El ensayo de Meruane no es sesudo ni riguroso, deja que se filtre su emoción y el desorden de sus referencias y citas, muchas de ellas deliciosas (Virginia Woolf, por supuesto, pero también Mary Woodstonecraft y sus “apacibles bestias domésticas”, Simone de Beauvoir denunciando las cómplices entre las propias oprimidas, Elfriede Jelinek y otras menos canónicas como Patricia Galvâo, Orna Donath, Elisabeth Balinter o Leila Guerriero). Cuando esboza un recorrido histórico no roza lo académico ni el aburrimiento, pero parece no dejarse ninguna en su hall of fame de las madres escritoras. Lucia Berlin la más grande, la más vapuleada, cuatro hijos y miles de mudanzas y oficios basura. Litros de alcohol. Gloriosamente imperfecta y, por eso mismo, inalcanzable.

¿Por qué hemos permitido que los hijos nos conviertan en esto? Su argumento principal pivota alrededor del dato histórico de que el niño, como tal, no llegó hasta el siglo XX. Antes de ser nosotras las explotadas lo eran ellos. Y una vez las clases medias les han permitido ser tan depredadores como los antiguos adultos, ¿cómo salimos de ésta? Parece que la balanza esté volcada al otro extremo y puede que alguno (más bien alguna) se haya quedado carente de derechos y de fragilidad. La adolescencia, nos recuerda, nació en 1904 con el mito de Peter Pan a través del estreno del dramaturgo James M. Barrie. Desde entonces este mal no parece dejar de crecer, poblando las clases medias de padres exhaustos y niños vampiro que reclaman servicios y derechos sin freno. ¿Sería posible un término medio?

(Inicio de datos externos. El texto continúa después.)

(* ===== verification/RsExtentInv.v ===== *)
(** * The invariant of the resync extents (src/bsr/bsr_actlog.c)

    An extent is unused, locked, or half locked: new writes are stopped, but
    there is still activity.  At most one extent is half locked, and
    [resync_wenr] remembers it.  Every operation keeps this and reaches
    neither a BUG nor a failed assertion. *)

From stdpp Require Import relations.
From S2P Require Import Prelude LruCache CalmCache Bitmap BitmapApi State ActLog SyncBits SyncBitsOk RsExtent.

Module RsExtentInv.
Import Bitmap BitmapApi State LruCache CalmCache ActLog SyncBits SyncBitsOk RsExtent.

Abbreviation NW r i := (bme_test r i BME_NO_WRITES).
Abbreviation LK r i := (bme_test r i BME_LOCKED).
Abbreviation els r := (elements (resync_lru r)).

(** References and flags of one extent. *)
Record bme_ok (wenr : Z) (e : lc_element) (nw lk : bool) : Prop := mk_bme_ok {
  bo_refs : nw = true <-> 0 < refcnt e;
  bo_locked : lk = true -> nw = true;
  bo_half : nw = true -> lk = false -> lc_number e = wenr /\ refcnt e = 1 }.

(** Nobody locks this cache. *)
Definition unlocked (r : rs_peer) : Prop := LC_LOCKED (flags (resync_lru r)) = false.

Record rs_inv (r : rs_peer) : Prop := mk_rs_inv {
  ri_ok : rs_ok r;
  ri_unlocked : unlocked r;
  ri_elem : forall i e, els r !! i = Some e -> bme_ok (resync_wenr r) e (NW r i) (LK r i);
  ri_wenr : resync_wenr r <> LC_FREE -> exists i e, els r !! i = Some e /\ lc_number e = resync_wenr r /\ NW r i = true /\ LK r i = false }.

(** The extents that are locked. *)
Definition locks (r : rs_peer) (x : Z) : Prop := exists i e, els r !! i = Some e /\ LK r i = true /\ lc_number e = x.

(** ** Flags *)

Lemma test_upd r i f j bit : (i < length (bmes r))%nat ->
  bme_test (upd_bme r i f) j bit = if decide (j = i) then Z.testbit (bme_flags (f (bme r i))) bit else bme_test r j bit.
Proof. intros Hl. unfold bme_test. rewrite bme_upd by done. by destruct (decide (j = i)). Qed.

Lemma test_set r i b j bit : (i < length (bmes r))%nat -> 0 <= b ->
  bme_test (bme_set_bit r i b) j bit = if decide (j = i) then (b =? bit) || bme_test r i bit else bme_test r j bit.
Proof.
  intros Hl Hb. unfold bme_set_bit. rewrite test_upd by done. destruct (decide (j = i)); [|done]. cbn.
  destruct (Z.lt_ge_cases bit 0); [|by rewrite Z.setbit_eqb by done]. rewrite Z.testbit_neg_r by done. unfold bme_test.
  rewrite Z.testbit_neg_r by done. by rewrite (proj2 (Z.eqb_neq _ _)) by lia.
Qed.

Lemma test_clear r i b j bit : (i < length (bmes r))%nat -> 0 <= b ->
  bme_test (bme_clear_bit r i b) j bit = if decide (j = i) then bme_test r i bit && negb (b =? bit) else bme_test r j bit.
Proof.
  intros Hl Hb. unfold bme_clear_bit. rewrite test_upd by done. destruct (decide (j = i)); [|done]. cbn.
  destruct (Z.lt_ge_cases bit 0); [|by rewrite Z.clearbit_eqb by done]. unfold bme_test. by rewrite !Z.testbit_neg_r by done.
Qed.

Lemma test_zero r i j bit : (i < length (bmes r))%nat -> bme_test (bme_zero r i) j bit = if decide (j = i) then false else bme_test r j bit.
Proof. intros Hl. unfold bme_zero. rewrite test_upd by done. destruct (decide (j = i)); [cbn; apply Z.bits_0|done]. Qed.

Lemma len_upd r i f : length (bmes (upd_bme r i f)) = length (bmes r).
Proof. apply length_alter. Qed.

(** ** Changing one extent *)

Lemma rs_index r i e : rs_ok r -> els r !! i = Some e -> (i < length (bmes r))%nat.
Proof. intros K He. rewrite (rk_len _ K). by eapply lookup_lt_Some. Qed.

(** The other extents are what they were. *)
Definition others_same (i : nat) (r r' : rs_peer) : Prop :=
  forall j, j <> i -> els r' !! j = els r !! j /\ NW r' j = NW r j /\ LK r' j = LK r j.

(** No other extent is half locked. *)
Definition none_half (i : nat) (r : rs_peer) : Prop :=
  forall j e, j <> i -> els r !! j = Some e -> (NW r j = true <-> 0 < refcnt e) /\ LK r j = NW r j.

Lemma inv_none_half r i e : rs_inv r -> els r !! i = Some e -> resync_wenr r = LC_FREE \/ lc_number e = resync_wenr r -> none_half i r.
Proof.
  intros [K _ E W] He Hw j x Hj Hx. destruct (E j x Hx) as [O1 O2 O3]. split; [done|]. destruct (LK r j) eqn:EL; [by rewrite O2|].
  destruct (NW r j) eqn:EN; [|done]. destruct (O3 eq_refl eq_refl) as [Hn Hr]. exfalso. destruct Hw as [Hw|Hw].
  - apply (referenced_labelled _ j x (cm_inv _ (rk_calm _ K)) Hx); [lia|]. rewrite <- (cm_quiet _ (rk_calm _ K) j x Hx). congruence.
  - apply Hj. pose proof (cm_quiet _ (rk_calm _ K)) as Q. apply (label_unique _ j i x e (cm_inv _ (rk_calm _ K)) Hx He).
    + apply (referenced_labelled _ j x (cm_inv _ (rk_calm _ K)) Hx). lia.
    + rewrite <- (Q j x Hx), <- (Q i e He). congruence.
Qed.

Lemma none_half_same i r r' : none_half i r -> others_same i r r' -> none_half i r'.
Proof. intros H S j x Hj Hx. destruct (S j Hj) as (E1 & E2 & E3). rewrite E1 in Hx. rewrite E2, E3. by apply H. Qed.

Lemma inv_one_extent i e r : rs_ok r -> unlocked r -> none_half i r -> els r !! i = Some e -> bme_ok (resync_wenr r) e (NW r i) (LK r i) ->
  (resync_wenr r <> LC_FREE -> lc_number e = resync_wenr r /\ NW r i = true /\ LK r i = false) -> rs_inv r.
Proof.
  intros K U N He O W. split; [done|done| |].
  - intros j x Hx. destruct (decide (j = i)) as [->|Hj]; [by replace x with e by congruence|]. destruct (N j x Hj Hx) as [N1 N2].
    split; [done|by rewrite N2|]. rewrite N2. congruence.
  - intros Hw. exists i, e. destruct (W Hw) as (? & ? & ?). done.
Qed.

Lemma others_trans i a b c : others_same i a b -> others_same i b c -> others_same i a c.
Proof. intros A B j Hj. destruct (A j Hj) as (? & ? & ?), (B j Hj) as (? & ? & ?). split_and!; congruence. Qed.

Lemma others_upd i r f : (i < length (bmes r))%nat -> others_same i r (upd_bme r i f).
Proof. intros Hl j Hj. rewrite !test_upd by done. rewrite !decide_False by done. by split_and!. Qed.

Lemma others_set i r b : (i < length (bmes r))%nat -> others_same i r (bme_set_bit r i b).
Proof. apply others_upd. Qed.

Lemma others_clear i r b : (i < length (bmes r))%nat -> others_same i r (bme_clear_bit r i b).
Proof. apply others_upd. Qed.

Lemma others_wenr i r r' v : others_same i r r' -> others_same i r (set_wenr r' v).
Proof. done. Qed.

Lemma others_lru i r lc e : elements lc = <[i := e]> (els r) -> others_same i r (set_lru r lc).
Proof. intros E j Hj. cbn. rewrite E, list_lookup_insert_ne by done. done. Qed.

Lemma others_locks i r r' x : others_same i r r' -> locks r' x -> locks r x \/ exists e, els r' !! i = Some e /\ LK r' i = true /\ lc_number e = x.
Proof.
  intros S (j & e & He & Hk & Hx). destruct (decide (j = i)) as [->|Hj]; [right; by exists e|]. left. destruct (S j Hj) as (E1 & _ & E3).
  exists j, e. split_and!; congruence.
Qed.

(** A change of the cache at [i], the flags as they were. *)
Lemma rs_ok_lru r lc i e' : rs_ok r -> calm lc -> elements lc = <[i := e']> (els r) -> refcnt e' < 2 ^ 32 - 1 -> rs_ok (set_lru r lc).
Proof. intros K C E Hr. by apply (rs_ok_insert r (set_lru r lc) i e'). Qed.

Lemma rs_ok_upd r i f : rs_ok r -> rs_ok (upd_bme r i f).
Proof. intros [K1 K2 K3]. split; [done..|]. by rewrite len_upd. Qed.

Lemma rs_ok_wenr r v : rs_ok r -> rs_ok (set_wenr r v).
Proof. intros [K1 K2 K3]. by split. Qed.

Lemma rs_ok_count r v : rs_ok r -> rs_ok (set_resync_locked r v).
Proof. intros [K1 K2 K3]. by split. Qed.

Create HintDb rs.
#[export] Hint Resolve rs_ok_upd rs_ok_wenr rs_ok_count : rs.

Lemma bme_put_ok r i e : rs_ok r -> els r !! i = Some e -> 0 < refcnt e ->
  exists r', bme_put r i = Some (refcnt e - 1, r') /\ rs_ok r' /\ els r' !! i = Some (mk_element (refcnt e - 1) (lc_number e) (lc_number e)) /\
    others_same i r r' /\ resync_wenr r' = resync_wenr r /\ rs_version r' = rs_version r /\ (unlocked r -> unlocked r') /\
    NW r' i = (if decide (refcnt e = 1) then false else NW r i) /\ LK r' i = (if decide (refcnt e = 1) then false else LK r i).
Proof.
  intros K He Hr. pose proof (rs_index _ _ _ K He) as Hl. destruct (put_calm _ i e (rk_calm _ K) He Hr) as (lc & E & C & [Ll _] & _ & El).
  unfold bme_put. rewrite E. cbn [mbind option_bind]. eexists. split; [reflexivity|].
  assert (rs_ok (set_lru r lc)) as K' by (apply (rs_ok_lru r lc i _ K C El); cbn; pose proof (rk_over _ K i e He); lia).
  assert (elements lc !! i = Some (mk_element (refcnt e - 1) (lc_number e) (lc_number e))) as Hi by (rewrite El; apply list_lookup_insert_eq; by eapply lookup_lt_Some).
  assert (unlocked r -> LC_LOCKED (flags lc) = false) as U by (unfold unlocked; congruence).
  pose proof (others_lru i r lc _ El) as O. destruct (decide (refcnt e = 1)) as [E1|Hn].
  - rewrite E1. cbn [Z.sub Z.eqb]. change (1 - 1 =? 0) with true. cbv iota. split; [by apply rs_ok_count, rs_ok_upd|]. split; [by rewrite E1 in Hi|].
    split; [|split; [done|split; [done|split; [done|]]]].
    + eapply others_trans; [exact O|]. by apply (others_upd i (set_lru r lc)).
    + change (bme_test (bme_zero (set_lru r lc) i) i BME_NO_WRITES = false /\ bme_test (bme_zero (set_lru r lc) i) i BME_LOCKED = false).
      rewrite !test_zero by done. by rewrite !decide_True.
  - rewrite (proj2 (Z.eqb_neq _ _)) by lia. done.
Qed.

“Jalonadas entre la necesidad de ser madres o ser libres”, nos describe la chilena, pero se le queda en el tintero la mención del instinto de cuidado, que no tiene género aunque la sociedad nos haya hecho creer otra cosa. Los chicos hostigan y acorralan ya desde el patio a cualquier niño que deje ver su empatía natural y su gracia para con el otro. La sociedad no abandona sólo a las madres, sino a muchos hombres y a todos los seres vulnerables, junto a sus cuidadores.

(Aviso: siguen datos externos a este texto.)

(* ===== verification/RsRun.v ===== *)
(** * Runs of resync extents and the activity log (src/bsr/bsr_actlog.c)

    The steps of the activity log together with those of the resync: taking
    an extent, giving it back, dropping them all, and the changes of the
    bitmap.  All of them run under al_lock. *)

From stdpp Require Import relations.
From S2P Require Import Prelude LruCache CalmCache Bitmap BitmapApi State ActLog AlReplay AlReplayOk AlCrash AlRun SyncBits SyncBitsOk RsExtent RsExtentInv.

Module RsRun.
Import Bitmap BitmapApi State LruCache CalmCache ActLog SyncBits SyncBitsOk RsExtent RsExtentInv.

(** ** Extents in use *)

(** Writes are active in extent [x] of the activity log. *)
Definition uses (al : lru_cache) (x : Z) : Prop := exists i e, elements al !! i = Some e /\ lc_new_number e = x /\ 0 < refcnt e.

(** No writes in the extents the resync with this peer has locked. *)
Definition apart (al : lru_cache) (r : rs_peer) : Prop :=
  rs_version r <= 112 -> forall x, uses al x -> ~ locks r (x / AL_EXT_PER_BM_SECT).

Definition peers_ok (al : lru_cache) (ps : list rs_peer) : Prop := Forall (fun r => rs_inv r /\ apart al r) ps.

(** An operation that locks nothing. *)
Definition only_unlocks (r r' : rs_peer) : Prop := rs_inv r' /\ rs_version r' = rs_version r /\ forall x, locks r' x -> locks r x.

Lemma only_unlocks_refl r : rs_inv r -> only_unlocks r r.
Proof. by split. Qed.

Lemma only_unlocks_apart al r r' : only_unlocks r r' -> apart al r -> rs_inv r' /\ apart al r'.
Proof. intros (H & V & L) A. split; [done|]. unfold apart. rewrite V. intros Hv x Hu Hl. by apply (A Hv x Hu), L. Qed.

Lemma unlocks_ok al ps ps' : Forall2 only_unlocks ps ps' -> peers_ok al ps -> peers_ok al ps'.
Proof.
  intros H. induction H as [|r r' ps ps' H _ IH]; intros Hp; [done|]. apply Forall_cons in Hp as [[_ A] Hp].
  apply Forall_cons. split; [by apply (only_unlocks_apart al r)|by apply IH].
Qed.

Lemma unlocks_refl ps : Forall rs_inv ps -> Forall2 only_unlocks ps ps.
Proof. intros H. apply Forall_Forall2_diag. eapply Forall_impl; [exact H|apply only_unlocks_refl]. Qed.

Lemma unlocks_trans a b c : Forall2 only_unlocks a b -> Forall2 only_unlocks b c -> Forall2 only_unlocks a c.
Proof.
  intros H. revert c. induction H as [|x y a b (_ & V & L) _ IH]; intros c Hc; inversion Hc as [|? z ? c' (H & V' & L') Hc']; [constructor|]. subst.
  constructor; [|by apply IH]. split; [done|]. split; [congruence|auto].
Qed.

(** Fewer extents in use, or some more that are not locked. *)
Lemma fewer_uses al al' ps : (forall x, uses al' x -> uses al x \/ Forall (fun r => rs_version r <= 112 -> ~ locks r (x / AL_EXT_PER_BM_SECT)) ps) ->
  peers_ok al ps -> peers_ok al' ps.
Proof.
  intros Hu Hp. apply Forall_forall. intros r Hr. unfold peers_ok in Hp. rewrite Forall_forall in Hp. destruct (Hp r Hr) as [H A].
  split; [done|]. intros Hv x Hx. destruct (Hu x Hx) as [H1|H1]; [by apply A|]. rewrite Forall_forall in H1. by apply H1.
Qed.

Lemma one_peer al ps k r r' : peers_ok al ps -> ps !! k = Some r -> (rs_inv r -> apart al r -> rs_inv r' /\ apart al r') -> peers_ok al (<[k := r']> ps).
Proof. intros Hp Hk H. apply Forall_insert; [done|]. unfold peers_ok in Hp. rewrite Forall_lookup in Hp. destruct (Hp k r Hk). by apply H. Qed.

(** ** Requests looking at the resync extents *)

Lemma rs_label x : 0 <= x < LC_FREE -> x / AL_EXT_PER_BM_SECT <> LC_FREE.
Proof. intros H. pose proof (Z.div_lt_upper_bound x AL_EXT_PER_BM_SECT LC_FREE ltac:(done)). unfold AL_EXT_PER_BM_SECT, LC_FREE, U32_MAX in *. lia. Qed.

(** The extent that is locked is the one [lc_find] finds. *)
Lemma locked_found r x : rs_inv r -> locks r x -> x <> LC_FREE /\ exists i, lc_find (resync_lru r) x = Some i /\ LK r i = true.
Proof.
  intros [K _ E _] (i & e & He & Hk & Hx). destruct (E i e He) as [O1 O2 _]. pose proof (proj1 O1 (O2 Hk)) as Hr.
  pose proof (referenced_labelled _ i e (cm_inv _ (rk_calm _ K)) He Hr) as Hf. rewrite <- (cm_quiet _ (rk_calm _ K) i e He) in Hf.
  split; [congruence|]. exists i. split; [|done]. rewrite <- Hx. by apply (find_calm_at _ i e (rk_calm _ K)).
Qed.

Y, en aquellas familias de reparto ideal en las que colabora también el padre al 50 %, ¿por qué continúan oyéndose quejas? La respuesta que sugiere Meruane es porque el Estado ya no protege a nadie, ni siquiera al fruto de su propaganda (sé madre, la familia es el valor supremo). Se podrían sumar argumentos aquí hasta no acabar, pero éstos rebasan el límite de la reflexión feminista. El primero que se me ocurre es el que apela a la insatisfacción esencial que se nos inyecta para fomentar el consumo. Ya no es nueva para nadie la idea de que el progreso no trajo la felicidad, dado que ésta se apoya precisamente en la regulación (o anulación) del deseo. Y los hijos, como todo, son un producto de consumo. Otro de los bienes que han sido mercantilizados.

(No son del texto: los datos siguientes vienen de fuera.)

Lemma put_event c gs ws win i w : core c gs ws win -> ws !! i = Some w ->
  exists l1 e l2, ec_list c = l1 ++ e :: l2 /\ ep_addr e = pw_epoch w /\ let e' := set_active (active e - 1) e in
    (section_of c (pw_epoch w) EV_PUT = Some (SE_done FE_STILL_LIVE None, set_list (l1 ++ e' :: l2) c) /\ core (set_list (l1 ++ e' :: l2) c) gs (delete i ws) win) \/
    (win = None /\ l1 = [] /\ section_of c (pw_epoch w) EV_PUT = Some (SE_ack (ep_addr e) (epoch_size e) FE_STILL_LIVE, set_list (eset DE_IS_FINISHING e' :: l2) c) /\
     core (set_list (eset DE_IS_FINISHING e' :: l2) c) gs (delete i ws) (Some (ep_addr e, epoch_size e))).
Proof.
  intros [K N] Hw. pose proof (co_known _ _ _ _ _ K) as Hk. rewrite Forall_forall in Hk. specialize (Hk w ltac:(by eapply list_elem_of_lookup_2)).
  apply list_elem_of_fmap in Hk as (e & Ea & He). apply list_elem_of_split in He as (l1 & l2 & El). exists l1, e, l2. split; [done|]. split; [done|].
  cbn zeta. unfold section_of. rewrite Ea. apply (section_at c l1 e l2 EV_PUT (set_active (active e - 1) e) gs); try done; auto.
  - apply K.
  - by apply (put_core0 c ws win l1 e l2 gs i w).
Qed.

(** ** Changes of the current epoch *)

(** What it takes to replace the current epoch by one that has no barrier number yet. *)
Lemma open_fin c gs ws win olds cur e' : core0 c gs ws win -> ec_list c = olds ++ [cur] -> HAVE cur = false -> FIN e' = FIN cur ->
  match win with
  | None => Forall (fun e => FIN e = false) (olds ++ [e'])
  | Some (a, s) => exists e l, olds ++ [e'] = e :: l /\ ep_addr e = a /\ epoch_size e = s /\ active e = 0 /\ FIN e = true /\
                     ready (write_ordering c) e /\ Forall (fun e => FIN e = false) l
  end.
Proof.
  intros K El Hh Hf. pose proof (co_fin _ _ _ _ _ K) as F. rewrite El in F. destruct win as [[a s]|].
  - destruct F as (e & l & E & X1 & X2 & X3 & X4 & X5 & X6). destruct olds as [|o olds]; injection E as -> <-; [destruct X5; congruence|].
    exists e, (olds ++ [e']). split_and!; try done. apply Forall_app in X6 as [X6 X7]. apply Forall_cons in X7 as [X7 _]. apply Forall_app. split; [done|].
    constructor; [congruence|done].
  - apply Forall_app in F as [X6 X7]. apply Forall_cons in X7 as [X7 _]. apply Forall_app. split; [done|]. constructor; [congruence|done].
Qed.

Lemma cnt_app a ws ws' : cnt a (ws ++ ws') = cnt a ws + cnt a ws'.
Proof. unfold cnt. rewrite List.filter_app, length_app. lia. Qed.

Lemma cnt_none a ws : Forall (fun w => pw_epoch w <> a) ws -> cnt a ws = 0.
Proof. unfold cnt. induction 1 as [|w ws H _ IH]; cbn; [done|]. by rewrite (proj2 (Nat.eqb_neq _ _)). Qed.

Lemma cnt_all a ws : Forall (fun w => pw_epoch w = a) ws -> cnt a ws = Z.of_nat (length ws).
Proof. unfold cnt. induction 1 as [|w ws H _ IH]; cbn [List.filter length]; [done|]. rewrite (proj2 (Nat.eqb_eq _ _) H). cbn [length]. lia. Qed.

(** A write comes in; [new] is what is submitted of it. *)
Lemma enter_core c olds cur gs g ws win w new : core c (gs ++ [g]) ws win -> ec_list c = olds ++ [cur] -> length olds = length gs -> HAVE cur = false ->
  (DONE cur = true -> safe w) -> Forall (fun x => pw_id x = w /\ pw_epoch x = ep_addr cur) new ->
  core (set_list (olds ++ [set_active (active cur + Z.of_nat (length new)) (set_size (epoch_size cur + 1) cur)]) c) (gs ++ [g ++ [w]]) (ws ++ new) win.
Proof.
  intros [K N] El Hlen Hh Hs Hnew. set (e' := set_active _ _). split.
  - pose proof (open_fin c _ ws win olds cur e' K El Hh eq_refl) as Hfin. destruct K as [K1 K2 K3 K4 K5 K6 _]. rewrite El in K4.
    apply Forall2_app_inv in K4 as [L1 L2]; [|done]. apply Forall2_cons in L2 as [[M1 M2 M3 M4 M5] _].
    split; cbn [write_ordering set_list ec_fresh ec_list]; try done.
    + by rewrite (put_addrs c cur e' olds []).
    + by apply (put_fresh c cur e' olds []).
    + apply Forall2_app.
      * rewrite El, map_app in K2. cbn in K2. apply NoDup_app in K2 as (_ & Hd & _).
        assert (forall x, x ∈ olds -> ep_addr x <> ep_addr cur) as Hne.
        { intros x Hx E. apply (Hd (ep_addr x)); [by apply list_elem_of_fmap_2|rewrite E; by left]. }
        clear - L1 Hne Hnew. induction L1 as [|x y l k [P1 P2 P3 P4 P5] _ IH]; constructor; [|apply IH; intros z Hz; apply Hne; by right].
        specialize (Hne x ltac:(by left)). split; try done.
        -- rewrite cnt_app, (cnt_none _ new); [lia|]. eapply Forall_impl; [exact Hnew|]. intros z [_ ->]. auto.
        -- intros z Hz E. apply elem_of_app in Hz as [Hz|Hz]; [by apply P4|]. rewrite Forall_forall in Hnew. destruct (Hnew z Hz). congruence.
      * constructor; [|done]. split; cbn [e' epoch_size active ep_addr set_active set_size]; try done.
        -- rewrite length_app. cbn. lia.
        -- rewrite cnt_app, (cnt_all _ new); [lia|]. eapply Forall_impl; [exact Hnew|]. by intros z [_ ?].
        -- intros z Hz E. apply elem_of_app. apply elem_of_app in Hz as [Hz|Hz]; [left; by apply M4|right].
           rewrite Forall_forall in Hnew. destruct (Hnew z Hz) as [-> _]. by left.
        -- intros H. apply Forall_app. split; [by apply M5|]. constructor; [by apply Hs|done].
    + rewrite (put_addrs c cur e' olds []) by done. apply Forall_app. split; [done|]. eapply Forall_impl; [exact Hnew|]. intros z [_ ->].
      rewrite El, map_app. apply elem_of_app. right. by left.
    + destruct K6 as (o & q & E & F). rewrite El in E. apply app_inj_tail in E as [<- _]. by exists olds, e'.
  - intros Hw. specialize (N Hw). unfold not_stuck in *. rewrite El in N. cbn [ec_list set_list write_ordering]. destruct olds; cbn [app] in *; [|done].
    unfold epoch_verdict. replace (HAVE e') with false. rewrite !andb_false_r. done.
Qed.

(** A new epoch is needed; its memory holds anything. *)
Lemma add_core c olds cur gs g ws win junk n : core c (gs ++ [g]) ws win -> ec_list c = olds ++ [cur] -> ready (write_ordering c) cur ->
  core (mk_ec (ec_list c ++ [mk_epoch (ec_fresh c) junk 0 0 0]) (S (ec_fresh c)) n (write_ordering c)) (gs ++ [g; []]) ws win.
Proof.
  intros [[K1 K2 K3 K4 K5 K6 K7] N] El Hr. set (e := mk_epoch _ _ _ _ _).
  assert (forall a, a ∈ map ep_addr (ec_list c) -> (a < ec_fresh c)%nat) as Hlt.
  { intros a Ha. apply list_elem_of_fmap in Ha as (x & -> & Hx). rewrite Forall_forall in K3. by apply K3. }
  split.
  - split; cbn [write_ordering ec_fresh ec_list]; try done.
    + rewrite map_app. apply NoDup_app. split; [done|]. split; [|apply NoDup_singleton]. intros a Ha Hb. apply Hlt in Ha. apply list_elem_of_singleton in Hb. cbn in Hb. lia.
    + apply Forall_app. split; [eapply Forall_impl; [exact K3|]; cbn; lia|]. constructor; [cbn; lia|done].
    + change [g; []] with ([g] ++ [[]]). rewrite (app_assoc gs [g]). apply Forall2_app; [done|]. constructor; [|done].
      assert (Forall (fun w => pw_epoch w <> ec_fresh c) ws) as Hne by (eapply Forall_impl; [exact K5|]; cbn; intros x Hx; apply Hlt in Hx; lia).
      split; try done.
      * symmetry. by apply cnt_none.
      * intros w Hw E. rewrite Forall_forall in Hne. by destruct (Hne w Hw).
    + eapply Forall_impl; [exact K5|]. intros w Hw. cbn. rewrite map_app. apply elem_of_app. by left.
    + exists (ec_list c), e. split; [done|]. destruct K6 as (o & q & E & F). rewrite E. rewrite El in E. apply app_inj_tail in E as [<- <-].
      apply Forall_app. split; [done|]. by constructor.
    + destruct win as [[b s]|].
      * destruct K7 as (x & l & Ex & X1 & X2 & X3 & X4 & X5 & X6). exists x, (l ++ [e]). rewrite Ex. split_and!; try done. apply Forall_app. split; [done|]. by constructor.
      * apply Forall_app. split; [done|]. by constructor.
  - intros Hw. specialize (N Hw). unfold not_stuck in *. cbn [ec_list write_ordering]. by destruct (ec_list c).
Qed.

En conclusión: recela, madre mujer, cuando seas aplaudida, porque el Estado no vendrá a sacarte del desamparo. Igual que los sanitarios recelábamos de los aplausos en la pandemia, hay que dejar de lado la euforia de un halago para mirar a su través y analizar fríamente a qué se enfrenta uno. Tomar conciencia lleva su trabajo. Así lo explica Chomsky en una de su últimas entrevistas (…) cuando habla de que su abuela no hubiera entendido nada si le hubieran preguntado por lo oprimida que estaba. El oprimido debe descubrir primero si lo está y en qué forma.

Por suerte una va tirando del humor, que siempre será la mayor de las defensas. Una de las profesoras de mi hija convocó un día a las mamis para una merienda escolar creyendo que cada una podría aportar un tipo de galleta casera. Galletas caseras, nada menos. En mi bandeja del correo floreció una lista donde cada obediente madre apuntaba lo que iba a traer: chocolate, almendradas, hojaldradas. Príncipe cookies, escribí yo, medio grogui, después de echar una ojeada sonámbula a mi despensa. Aún no había leído a Meruane, pero sirvió para que mi hija y yo nos riéramos una semana.